ASSIGNED TASK: Everything from the line containing "Open Scope Z_scope." to the close of the listing below should be retyped exactly, and nothing before it.

#####

(** C2 (amended).  Every message that contains the phrases
    [exceeded your current quota], [free_tier], [requests] and [PerMinute]
    is classified [quota_exceeded] and carries the suggestion that states
    the per-minute limit of the free tier.  Every message that contains
    [429] and [rate_limit_exceeded] and, in any case of letters, neither
    [exceeded your current quota] nor [quotafailure], is classified
    [rate_limit]. *)
Theorem C2_quota_and_rate_limit_classification (m : string) :
  (includes m "exceeded your current quota" = true ->
   includes m "free_tier" = true ->
   includes m "requests" = true ->
   includes m "PerMinute" = true ->
   type (parseGeminiError m) = quota_exceeded /\
   In perMinuteSuggestion (suggestions (parseGeminiError m)) /\
   mentionsMinute perMinuteSuggestion = true)
  /\
  (includes m "429" = true ->
   includes m "rate_limit_exceeded" = true ->
   includes (toLowerCase m) "exceeded your current quota" = false ->
   includes (toLowerCase m) "quotafailure" = false ->
   type (parseGeminiError m) = rate_limit).
Proof.
  split.
  - intros Hq Hf Hr Hp.
    assert (Hq' : includes (toLowerCase m) "exceeded your current quota"
                  || includes (toLowerCase m) "quotafailure" = true).
    { now rewrite (includes_toLowerCase _ _ eq_refl Hq). }
    rewrite (parseGeminiError_quota _ Hq').
    split; [apply parseQuotaError_type|]. split; [|reflexivity].
    destruct (parseQuotaError_suggestions_prefix m) as [tail ->].
    rewrite Hf. apply in_or_app. left. now apply freeTier_perMinute.
  - intros H4 Hr Hq1 Hq2. unfold parseGeminiError.
    rewrite Hq1, Hq2.
    rewrite (includes_toLowerCase _ _ eq_refl H4).
    now rewrite (includes_toLowerCase _ _ eq_refl Hr).
Qed.

Lemma C2_witness :
  (type (parseGeminiError
           "You exceeded your current quota: free_tier requests PerMinute")
   = quota_exceeded /\
   In perMinuteSuggestion
      (suggestions
         (parseGeminiError
            "You exceeded your current quota: free_tier requests PerMinute"))
   /\ mentionsMinute perMinuteSuggestion = true)
  /\ type (parseGeminiError "[429 Too Many Requests] rate_limit_exceeded")
     = rate_limit.
Proof.
  split.
  - apply (proj1 (C2_quota_and_rate_limit_classification _)); reflexivity.
  - apply (proj2 (C2_quota_and_rate_limit_classification _)); reflexivity.
Defined.
(** * scrubby: the read classifier's data pipeline

    A shallow embedding of [scrubby/model.py] (and of the two commands of
    [scrubby/terminal.py] that call it): the sequence encoder, label extraction
    from file names, the alignment index, the dataset loader, the
    train/test/validation split, the data set a training run assembles and the
    per-class report of the inference engine.

    Conventions of the embedding.
    - A Python [str] is a [list ascii] (FASTQ data, file names and the alignment
      table are ASCII text); a [dict] is a [gmap]; a Python [list] and an
      array are a [list] of their elements.
    - Floating-point numbers and their arithmetic are idealised: a value is an
      exact rational ([Q], the literal 0.7 is 7/10), products and quotients
      are exact, and [int(x)] truncates. The rounding of binary floating
      point is not part of the model.
    - Exceptions are values: fallible code returns a [result].
    - Tensors keep their elements; the singleton axes added by
      [tf.expand_dims] are not represented.
    - The classifier itself ([HybridModel], its weights and its training) is
      opaque: a function from a batch to rows of logits. *)

From Stdlib Require Import ZArith QArith Qround Ascii String Lia Permutation.
From stdpp Require Import base list gmap strings.

Open Scope Z_scope.

Abbreviation str := (list ascii).

(** A string literal as a Python [str]. *)
Definition s2l (s : string) : str := list_ascii_of_string s.

(** ** The Python runtime the module relies on *)

Module Py.

Inductive exn : Type :=
| ValueError (msg : string)
| IndexError
| KeyError
| TypeError
| InvalidArgumentError.

Inductive result (A : Type) : Type :=
| Ok (a : A)
| Raise (e : exn).
Arguments Ok {A} a.
Arguments Raise {A} e.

#####

ANSWER BELOW:
Open Scope Z_scope.

Abbreviation str := (list ascii).

(** A string literal as a Python [str]. *)
Definition s2l (s : string) : str := list_ascii_of_string s.

(** ** The Python runtime the module relies on *)

Module Py.

Inductive exn : Type :=
| ValueError (msg : string)
| IndexError
| KeyError
| TypeError
| InvalidArgumentError.

Inductive result (A : Type) : Type :=
| Ok (a : A)
| Raise (e : exn).
Arguments Ok {A} a.
Arguments Raise {A} e.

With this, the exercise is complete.